Contoh (1) merupakan contoh tindak tutur dengan menggunakan modus kalimat deklaratif dan makna yang terkandung dalam tuturan tersebut adalah makna menyarankan. Sedangkan kalimat (2) menggunakan modus kalimat interogatif dan berdasarkan konteks kalimatnya kalimat tersebut bukan lagi sekedar bertanya namun memiliki fungsi „meminta‟. Dari kedua contoh kalimat tersebut kalimat (1) dikategorikan sebagai tindak tutur langsung karena menyarankan dengan tuturan secara langsung. Sedangkan kalimat (2) dikategorikan sebagai kalimat tidak langsung karena fungsi meminta dengan menggunakan modus kalimat interogatif.

Adapun faktor yang mempengaruhi tuturan direktif dari kalimat (1) adalah norma. Norma mengacu pada aturan dalam berinteraksi dan juga mengacu pada penafsiran terhadap ujaran dari lawan bicara. Pada kalimat di atas, norma interaksi terlihat dari fungsi tindak tutur direktifnya yakni fungsi menyarankan. Pada kata yang dipertebal dan miring should listen „seharusnya mendengarkan‟ penutur menyarankan mitra tutur (Paus Paulus) untuk mendengarkan suara ummat Katolik hari ini bukan kepada leluhur sebelumnya saja. Selain dilihat dari konstruksi sintaksisnya bahwa modal should memiliki fungsi memberi saran atau nasihat, konteks kalimat juga memperlihatkan norma interaksi yang diujarkan oleh penutur kepada mitra tutur. Oleh karenanya, kalimat (1) membuktikan bahwa tindak tutur direktif berfungsi menyarankan telah dipengaruhi oleh norma.

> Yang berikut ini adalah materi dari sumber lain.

(** ** The properties of the lock *)

(** C20: every interleaving of any number of threads of the lock (fewer than
    [2^64 - 32] of them) is a run of the first-come first-served lock: requests
    enter at the tail, only the head of the queue enters, only the holder
    leaves.  The 64-bit tickets may wrap. *)
Theorem abql_refines_fcfs (n : nat) (ls : list label) (c : config)
  (Hn : Z.of_nat n + memory_channels_ <= 2 ^ 64)
  (Hrun : run ls (config_init n) = Some c) :
  exists a, Fcfs.run ls Fcfs.init = Some a /\
    (forall i t, threads c !! i = Some (Waiting t) -> i ∈ Fcfs.waiters a) /\
    (forall i t, threads c !! i = Some (Holding t) ->
       Fcfs.held a = true /\ head (Fcfs.waiters a) = Some i).
Proof.
  destruct (sim_run _ _ _ _ _ (sim_init n Hn) Hrun) as (s & a & Ha & H).
  exists a. split; [done|]. split.
  - intros i t Hi. by eapply sim_outside; eauto.
  - intros i t Hi. pose proof (sim_holder _ _ _ _ _ H Hi) as H0. split.
    + pose proof (sim_queue _ _ _ H _ _ H0) as Hq. rewrite Hi in Hq.
      unfold queued in Hq. by destruct (Fcfs.held a).
    + destruct (Fcfs.waiters a); [done|]. by simpl in *.
Qed.
(** Device-side [push_back]. *)
Definition push_back (val : A) (s : flist) : option (bool * flist) :=
  '(r, s1) ← allocate_node s;
  match r with
  | None => Some (false, s1)
  | Some p =>
      s2 ← write_node p val s1;
      s3 ← insert_node_at_tail p s2;
      Some (true, s3)
  end.

Definition pop_front (s : flist) : option (pop_result * flist) :=
  match head_ s with
  | None => Some (PopResult inhabitant false, s)
  | Some last_node =>
      n ← heap s !! last_node;
      let head' := next n in
      let tail' := match head' with None => None | Some _ => tail_ s end in
      let s1 := FList (heap s) head' tail' (deallocated_nodes_ s) in
      s2 ← deallocate_node last_node s1;
      Some (PopResult (data n) true, s2)
  end.

(** The first [while] loop of [deallocate_all_nodes]; freeing a node that is not
    in the heap is a fault. *)
Fixpoint deallocate_chain (fuel : nat) (h : gmap addr node) (p : option addr)
  : option (gmap addr node) :=
  match p, fuel with
  | None, _ => Some h
  | Some _, O => None
  | Some a, S fuel' => n ← h !! a; deallocate_chain fuel' (delete a h) (next n)
  end.

Definition deallocate_all_nodes (fuel : nat) (s : flist) : option flist :=
  h1 ← deallocate_chain fuel (heap s) (head_ s);
  h2 ← deallocate_chain fuel h1 (deallocated_nodes_ s);
  Some (FList h2 None None None).

(** ** Representation *)

Fixpoint chain (h : gmap addr node) (p : option addr) (l : list addr) : Prop :=
  match l with
  | [] => p = None
  | a :: l' => p = Some a /\ exists n, h !! a = Some n /\ chain h (next n) l'
  end.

Sedangkan dengan strategi kesopanan yang digunakan, kalimat (1) menggunakan strategi kesopanan negatif karena penutur tidak ingin keinginannya

(7)

dihalangi oleh pihak lain. Supaya tidak melanggar muka negatif mitra tutur, penutur memberikan penghargaan. Penutur memberikan penghargaan kepada Pope Francis dan Pope Paulus dengan sebutan Pope „Paus‟ karena jabatan mereka yang menjadi seorang Paus dari sebuah Gereja di Vatikan. Di dalam media massa The New York Times, penyebutan penghargaan nama digunakan karena supaya berita yang disampaikan lebih terkesan santun.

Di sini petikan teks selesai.